Playlists

Taking another look by touching the film: female filmmakers and the optical printer

A playlist by Julia C. de la Fuente for the Xcentric Archive

The film is a way of seeing, to violence, to pleasures, and to a particular way of feeling Historically, optical printers, a device consisting of a projector mechanically linked to a camera in order to copy film or create special effects, were associated with Hollywood cinema but many experimental filmmakers also used them, in a creative exercise of subversion, to superimpose, repeat, accelerate, slow down, stop, reframe, cut and rescale. This playlist presents a selection of films from the catalogue, made by women filmmakers of different generations, in which an optical printer has been used with different techniques and effects.

My Name is Oona, Gunvor Nelson, United States, 1969, 9'.

The special effects chosen by Gunvor Nelson to portray her daughter in My Name is Oona - repetition, superimposition and speed changes - were created by Loren Sears on an optical printer he'd made himself from a disassembled Kodascope projector, an extension bellows and a C-mount, a standard type of mount used on 16mm cameras for quick lens changes. Influenced by the San Francisco cultural milieu of the mid-1960s, in addition to making his own experimental films Sears also worked as a technician for the Nelson couple, on Gunvor's My Name is Oona and Robert Nelson's Grateful Dead (1967).

Angel Blue Sweet Wings, Chick Strand, United States, 1966, 3'.

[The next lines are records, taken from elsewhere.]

Lemma validate_input_first_failure :
  (forall k, holds self k y fe ggi c f)
  /\ Prediction.validate_input self y fe ggi c f = (true, "")
  \/ exists k,
       first_failure self k y fe ggi c f
       /\ Prediction.validate_input self y fe ggi c f
          = (false, message_of self k c f).
Proof.
  destruct (ServiceFacts.validate_input_cases self y fe ggi c f)
    as [(N & E) | [(H1 & N & E) | [(H1 & H2 & N & E)
       | [(H1 & H2 & H3 & N & E) | [(H1 & H2 & H3 & H4 & N & E)
       | (H1 & H2 & H3 & H4 & H5 & E)]]]]].
  - right. exists CheckYear. split; [| exact E].
    split; [exact N |]. intros []; cbn; intros L; lia.
  - right. exists CheckEnrollment. split; [| exact E].
    split; [exact N |]. intros []; cbn; intros L; try lia; assumption.
  - right. exists CheckGenderGap. split; [| exact E].
    split; [exact N |]. intros []; cbn; intros L; try lia; assumption.
  - right. exists CheckCountry. split; [| exact E].
    split; [exact N |]. intros []; cbn; intros L; try lia; assumption.
  - right. exists CheckStemField. split; [| exact E].
    split; [exact N |]. intros []; cbn; intros L; try lia; assumption.
  - left. split; [| exact E]. intros []; assumption.
Qed.

End FirstFailure.

(* ------------------------------------------------------------------ *)
(** ** The example regressor *)

Section ExampleFacts.

Lemma example_model_answers : answers example_model.
Proof.
  intros x Hlen. unfold example_model, SGDRegressor_fitted. cbn [predict0].
  rewrite Hlen. discriminate.
Qed.

Lemma startup_example :
  Main.startup_event (Stored example_model) [] 0 = inr (globals_with example_model).
Proof. reflexivity. Qed.

Lemma new_example :
  Prediction.new (Stored example_model) "model/best_model.pkl"
  = inr (service_with example_model).
Proof. reflexivity. Qed.

End ExampleFacts.

(* ------------------------------------------------------------------ *)
(** ** The claims *)

(** C1.  Whatever the regressor returns, a prediction that is returned has
    its [predicted_graduation_rate] in the closed interval [0, 100]: both
    pipelines clamp the raw output with [max(0.0, min(100.0, .))] before
    they round it.  This holds of every returned result of [POST /predict]
    and of [STEMPredictionService.predict]; and after a startup, a valid
    request to a regressor that answers does get such a result. *)
Theorem C1_predicted_rate_within_0_100 :
  forall (g : Main.globals) (body : Main.PredictionInput)
         (self : Prediction.STEMPredictionService)
         (y : Z) (fe ggi : pyfloat) (c f : string) (tr : list call),
    (forall out tr',
        Main.post_predict g body tr = (inr out, tr') ->
        within_0_100 (Main.predicted_graduation_rate out))
    /\ (forall out tr',
        Prediction.predict self y fe ggi c f tr = (inr out, tr') ->
        within_0_100 (Prediction.predicted_graduation_rate out))
    /\ (forall fs coef_ intercept_ m,
        Main.startup_event fs coef_ intercept_ = inr g ->
        Main.model g = Some m -> answers m ->
        Main.PredictionInput_errors body = [] ->
        exists x raw out tr',
          predict0 m x = Some raw
          /\ Main.post_predict g body tr = (inr out, tr')
          /\ Main.predicted_graduation_rate out = py_round2 (clamp raw)
          /\ within_0_100 (Main.predicted_graduation_rate out))
    /\ (forall fs path m,
        Prediction.new fs path = inr self ->
        Prediction.model self = Some m -> answers m ->
        fst (Prediction.validate_input self y fe ggi c f) = true ->
        exists x raw out tr',
          predict0 m x = Some raw
          /\ Prediction.predict self y fe ggi c f tr = (inr out, tr')
          /\ Prediction.predicted_graduation_rate out = py_round2 (clamp raw)
          /\ within_0_100 (Prediction.predicted_graduation_rate out)).
Proof.
  intros g body self y fe ggi c f tr.
  split; [| split; [| split]].
  - intros out tr' H.
    apply HandlerFacts.post_predict_inr in H as (_ & raw & -> & _).
    apply py_round2_within, clamp_within.
  - intros out tr' H.
    apply ServiceFacts.predict_inr in H as (_ & raw & ->).
    apply py_round2_within, clamp_within.
  - intros fs coef_ intercept_ m Hs Hm Ha Hv.
    destruct (HandlerFacts.post_predict_returns _ _ _ _ _ body tr Hs Hm Ha Hv)
      as (x & raw & out & tr' & Hraw & Hrun & Hrate & _).
    exists x, raw, out, tr'. repeat split; try assumption;
      rewrite Hrate; apply py_round2_within, clamp_within.
  - intros fs path m Hn Hm Ha Hv.
    destruct (ServiceFacts.predict_returns _ _ _ _ y fe ggi c f tr Hn Hm Ha Hv)
      as (x & raw & out & tr' & Hraw & Hrun & Hrate & _).
    exists x, raw, out, tr'. repeat split; try assumption;
      rewrite Hrate; apply py_round2_within, clamp_within.
Qed.

(** The example request of the specification, answered by both pipelines
    from the example regressor. *)
Lemma C1_witness :
  (exists x raw out tr',
      predict0 example_model x = Some raw
      /\ Main.post_predict (globals_with example_model) example_request []
         = (inr out, tr')
      /\ Main.predicted_graduation_rate out = py_round2 (clamp raw)
      /\ within_0_100 (Main.predicted_graduation_rate out))
  /\ (exists x raw out tr',
      predict0 example_model x = Some raw
      /\ Prediction.predict (service_with example_model)
           2024 (Finite 45.5) (Finite 0.75) "India" "Computer Science" []
         = (inr out, tr')
      /\ Prediction.predicted_graduation_rate out = py_round2 (clamp raw)
      /\ within_0_100 (Prediction.predicted_graduation_rate out)).
Proof.
  pose proof (C1_predicted_rate_within_0_100
                (globals_with example_model) example_request
                (service_with example_model)
                2024 (Finite 45.5) (Finite 0.75) "India" "Computer Science" [])
    as (_ & _ & Hmain & Hservice).
  split.
  - apply (Hmain (Stored example_model) [] 0%Q example_model).
    + reflexivity.
    + reflexivity.
    + exact example_model_answers.
    + vm_compute. reflexivity.
  - apply (Hservice (Stored example_model) "model/best_model.pkl" example_model).
    + reflexivity.
    + reflexivity.
    + exact example_model_answers.
    + vm_compute. reflexivity.
Defined.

It's widely known that Chick Strand used optical printers in her work and the machine is used innovatively in a large number of her films, creating complex, vibrant visual compositions from images captured in different contexts. Such innovations enabled her to establish a unique personal style, exploring themes of identity, the body and nature, and were thanks to her contact with filmmaker Pat O'Neill during her studies at UCLA (University of California). O'Neill taught her various techniques for processing film material, such as solarisation and the use of optical printers. Angel Blue Sweet Wings was one of her first films and also formed part of her initial experiments with these techniques, marking the beginning of an extensive filmography in which optical printers play a fundamental role.

Her Glacial Speed, Eve Heller, United States, 2001, 4'.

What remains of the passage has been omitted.